Work instruction —
Only the lines from the beginning of the data below through the line containing "assert (Hvp : v < p) by (eapply" belong in the response, each copied exactly.
*** Record excerpts Section Begins ***
(** The whole block. *)
Lemma take_whole s l A v m p n R : ring s l -> (base, 0) :: l = A ++ (v, m) :: (p, n) :: R ->
  taken s l p n (set_freep v (set_ptr v (hptr s p) s)).
Proof.
  intros [Hpos Hl Hg Hf] El. destruct (take_gaps _ _ _ _ _ _ _ Hg El) as (l1 & E1 & ->).
  pose proof Hg as (H1 & H2 & H3 & H4 & H5)%gaps_split. pose proof (gaps_bound _ _ H3).
  rewrite El in Hl. apply linked_app in Hl as [HlA [Hlv Hl2]]. pose proof Hl2 as [Hlp HlR].
  destruct (hptr_linked _ _ _ _ _ Hl2) as [Ep En].
  assert (Ev : hsize s v = m) by (unfold hsize; by rewrite Hlv).
  assert (Hvp : v < p) by (eapply (ring_addr_lt _ (A ++ [(v, m)]) p n R); [exact Hg|by rewrite El, <- app_assoc|];
    rewrite fmap_app; apply elem_of_app; right; left).
  assert (E' : (base, 0) :: l1 ++ R = A ++ (v, m) :: R).
  { change ((base, 0) :: l1 ++ R) with (((base, 0) :: l1) ++ R). by rewrite E1, <- app_assoc. }
  assert (Hg' : gaps base (l1 ++ R)).
  { clear - H3 H4 H5 H1 H2. revert H4 H5 H1. generalize base. induction l1 as [|[b k] l1 IH]; simpl; intros e H4 H5 H1.
    - eapply gaps_weaken; [|exact H3]. lia.
    - apply Forall_cons in H5 as [H5 H6]. destruct H4 as (? & ? & ?). split_and!; [done|done|]. apply IH; done. }
  exists (l1 ++ R). unfold set_ptr. rewrite Ep, Ev. split; [split; [done| |done|]|].
  - cbn [set_freep hdrs set_hdr]. rewrite E'. apply linked_app. cbn [hd_or]. split; [|split; [apply lookup_insert_eq|]].
    + apply linked_insert; [|done]. intros Hin. apply (ring_addr_lt _ _ _ _ _ _ Hg El) in Hin. lia.
    + apply linked_insert; [|done]. intros Hin%(gaps_addr_gt _ _ _ H3). lia.
  - cbn [set_freep freep]. rewrite E', fmap_app. apply elem_of_app. right. left.
  - split; [done|]. split; [rewrite hsize_freep, hsize_set, decide_False by lia; done|]. split; [lia|]. split; [lia|]. split.
    + intros x Hx. rewrite covers_app, covers_cons. tauto.
    + intros x. rewrite !covers_app, covers_cons. pose proof (gaps_disjoint base l1 p n R x Hg). tauto.
Qed.

(** The tail of a larger block. *)
Lemma take_tail s l A v m p n R nu : ring s l -> (base, 0) :: l = A ++ (v, m) :: (p, n) :: R -> 0 < nu < n ->
  let q := p + 8 * (n - nu) in
  taken s l q nu (set_freep v (set_size q nu (set_size p (n - nu) s))).
Proof.
  intros [Hpos Hl Hg Hf] El Hnu q. destruct (take_gaps _ _ _ _ _ _ _ Hg El) as (l1 & E1 & ->).
  pose proof Hg as (H1 & H2 & H3 & H4 & H5)%gaps_split. pose proof (gaps_bound _ _ H3).
  rewrite El in Hl. apply linked_app in Hl as [HlA [Hlv Hl2]]. pose proof Hl2 as [Hlp HlR].
  destruct (hptr_linked _ _ _ _ _ Hl2) as [Ep En].
  assert (ElA : (base, 0) :: l1 ++ (p, n) :: R = (A ++ [(v, m)]) ++ (p, n) :: R) by (by rewrite El, <- app_assoc).
  assert (Hlt : forall a, a ∈ (A ++ [(v, m)]).*1 -> a < p) by (intros a; by apply (ring_addr_lt _ _ p n R a Hg)).
  assert (Hvp : v < p) by (apply Hlt; rewrite fmap_app; apply elem_of_app; right; left).
  assert (HltA : forall a, a ∈ A.*1 -> a < p).
  { intros a Ha. apply Hlt. rewrite fmap_app. apply elem_of_app. by left. }
  assert (Hgt : forall a, a ∈ R.*1 -> p + 8 * n < a) by (intros a; by apply gaps_addr_gt).
  assert (E' : (base, 0) :: l1 ++ (p, n - nu) :: R = A ++ (v, m) :: (p, n - nu) :: R).
  { change ((base, 0) :: l1 ++ (p, n - nu) :: R) with (((base, 0) :: l1) ++ (p, n - nu) :: R). by rewrite E1, <- app_assoc. }
  exists (l1 ++ (p, n - nu) :: R). unfold set_size. rewrite Ep. set (w := hptr _ q).
  split; [split; [done| | |]|].
  - cbn [set_freep hdrs set_hdr]. rewrite E'. apply linked_app. cbn [hd_or linked].
    rewrite !(lookup_insert_ne _ q) by lia. rewrite lookup_insert_ne, lookup_insert_eq by lia.
    split_and!; [|exact Hlv|done|]; (rewrite !linked_insert; [done|..]); intros Hin.
    1, 2: apply HltA in Hin; lia.
    1, 2: apply Hgt in Hin; lia.
  - apply gaps_split. split_and!; [done|lia| |done|done]. eapply gaps_weaken; [|exact H3]. lia.
  - cbn [set_freep freep]. rewrite E', fmap_app. apply elem_of_app. right. left.
  - split; [done|]. split; [rewrite hsize_freep, hsize_set, decide_True; done|]. split; [lia|]. split; [lia|]. split.
    + intros x Hx. rewrite covers_app, covers_cons. lia || (right; left; lia).
    + intros x. rewrite !covers_app, !covers_cons. pose proof (gaps_disjoint base l1 p n R x Hg).
      assert (p <= x < p + 8 * (n - nu) <-> p <= x < p + 8 * n /\ ~ q <= x < q + 8 * nu) by lia.
      assert (q <= x < q + 8 * nu -> p <= x < p + 8 * n) by lia. tauto.
Qed.

(** ** malloc: going round the ring *)
Definition nxt (N i : nat) : nat := if decide (S i < N)%nat then S i else O.
Definition dist (N i f : nat) : nat := if decide (i <= f)%nat then (f - i)%nat else (f + N - i)%nat.

Lemma dist_next N i f : (i < N)%nat -> (f < N)%nat -> i <> f -> dist N i f = S (dist N (nxt N i) f).
Proof. intros. unfold dist, nxt. repeat case_decide; lia. Qed.

Lemma linked_lookup h l e i a n : linked h l e -> l !! i = Some (a, n) -> h !! a = Some (hd_or (drop (S i) l) e, n).
Proof.
  revert i. induction l as [|[b m] l IH]; intros i Hl Hi; [done|]. destruct i as [|i]; simpl in *.
  - injection Hi as -> ->. rewrite drop_0. apply Hl.
  - apply IH; [apply Hl|done].
Qed.

Lemma ring_next s l i a n : ring s l -> ((base, 0) :: l) !! i = Some (a, n) ->
  hsize s a = n /\ exists k, ((base, 0) :: l) !! nxt (S (length l)) i = Some (hptr s a, k).
Proof.
  intros [_ Hl _ _] Hi. pose proof (linked_lookup _ _ _ _ _ _ Hl Hi) as Eh. unfold hsize, hptr. rewrite Eh. split; [done|].
  set (L := (base, 0) :: l) in *. unfold nxt. change (S (length l)) with (length L). cbn [default fst].
  destruct (decide (S i < length L)%nat) as [Hlt|Hge].
  - apply lookup_lt_is_Some_2 in Hlt as [[b k] Hb]. exists k. by rewrite (drop_S _ _ _ Hb).
  - exists 0. rewrite drop_ge by lia. done.
Qed.

(** What malloc does when it reaches [freep] without a fit. *)
Definition grow (fuel : nat) (nu : Z) : M ustate Z :=
  r <- morecore (S fuel) nu;;
  if r =? 0 then ret 0 else q <- gets (fun s => hptr s r);; malloc_loop fuel r q nu.

Lemma gaps_nodup e l : gaps e l -> NoDup (e :: l.*1).
Proof.
  revert e. induction l as [|[a n] l IH]; intros e Hg; simpl; [apply NoDup_singleton|].
  destruct Hg as (H1 & H2 & H3). apply NoDup_cons. split.
  - intros [->|Hin]%elem_of_cons; [lia|]. apply (gaps_addr_gt _ _ _ H3) in Hin. lia.
  - apply (IH a). eapply gaps_weaken; [|exact H3]. lia.
Qed.

Lemma ring_inj l i j a n m : gaps base l -> ((base, 0) :: l) !! i = Some (a, n) ->
  ((base, 0) :: l) !! j = Some (a, m) -> i = j.
Proof.
  intros Hg Hi Hj. apply gaps_nodup in Hg. change (base :: l.*1) with (((base, 0) :: l).*1) in Hg.
  apply (NoDup_lookup _ i j a Hg); rewrite list_lookup_fmap; [by rewrite Hi|by rewrite Hj].
Qed.

Lemma split_two (L : blocks) j v m p n : L !! j = Some (v, m) -> L !! S j = Some (p, n) ->
  exists A R, L = A ++ (v, m) :: (p, n) :: R.
Proof.
  intros Hj HS. exists (take j L), (drop (S (S j)) L).
  rewrite <- (take_drop j L) at 1. f_equal. rewrite (drop_S _ _ _ Hj). f_equal. by apply drop_S.
Qed.

Lemma alloc_wp s l j v m p n nu Q : ring s l -> ((base, 0) :: l) !! j = Some (v, m) ->
  ((base, 0) :: l) !! S j = Some (p, n) -> 0 < nu <= n ->
  (forall q s', taken s l q nu s' -> Q (hadd q 1) s') ->
  wp (p' <- (if n =? nu then modify (set_ptr v (hptr s p));; ret p
             else modify (set_size p (n - nu));;
                  let p' := hadd p (n - nu) in modify (set_size p' nu);; ret p');;
      modify (set_freep v);; ret (hadd p' 1)) Q s.
Proof.
  intros Hr Hj HS Hnu HQ. destruct (split_two _ _ _ _ _ _ Hj HS) as (A & R & El).
  destruct (Z.eqb_spec n nu) as [->|Hne].
  - wp_steps. apply HQ. by eapply take_whole.
  - cbv zeta. wp_steps. apply HQ.
    assert (Hb : hadd p (n - nu) = p + 8 * (n - nu)).
    { pose proof (rg_gaps _ _ Hr) as Hg. pose proof (ring_split _ (A ++ [(v, m)]) p n R Hg) as Hs.
      rewrite <- app_assoc in Hs. destruct (Hs El) as (Hs1%gaps_bound & Hs2 & _). pose proof (rg_pos _ _ Hr).
      unfold hadd, sizeof_Header. apply u32_small. lia. }
    rewrite Hb. eapply take_tail; [done|exact El|lia].
Qed.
*** Record excerpts Section Ends ***
Solution to the problem —
(** The whole block. *)
Lemma take_whole s l A v m p n R : ring s l -> (base, 0) :: l = A ++ (v, m) :: (p, n) :: R ->
  taken s l p n (set_freep v (set_ptr v (hptr s p) s)).
Proof.
  intros [Hpos Hl Hg Hf] El. destruct (take_gaps _ _ _ _ _ _ _ Hg El) as (l1 & E1 & ->).
  pose proof Hg as (H1 & H2 & H3 & H4 & H5)%gaps_split. pose proof (gaps_bound _ _ H3).
  rewrite El in Hl. apply linked_app in Hl as [HlA [Hlv Hl2]]. pose proof Hl2 as [Hlp HlR].
  destruct (hptr_linked _ _ _ _ _ Hl2) as [Ep En].
  assert (Ev : hsize s v = m) by (unfold hsize; by rewrite Hlv).
  assert (Hvp : v < p) by (eapply (ring_addr_lt _ (A ++ [(v, m)]) p n R); [exact Hg|by rewrite El, <- app_assoc|];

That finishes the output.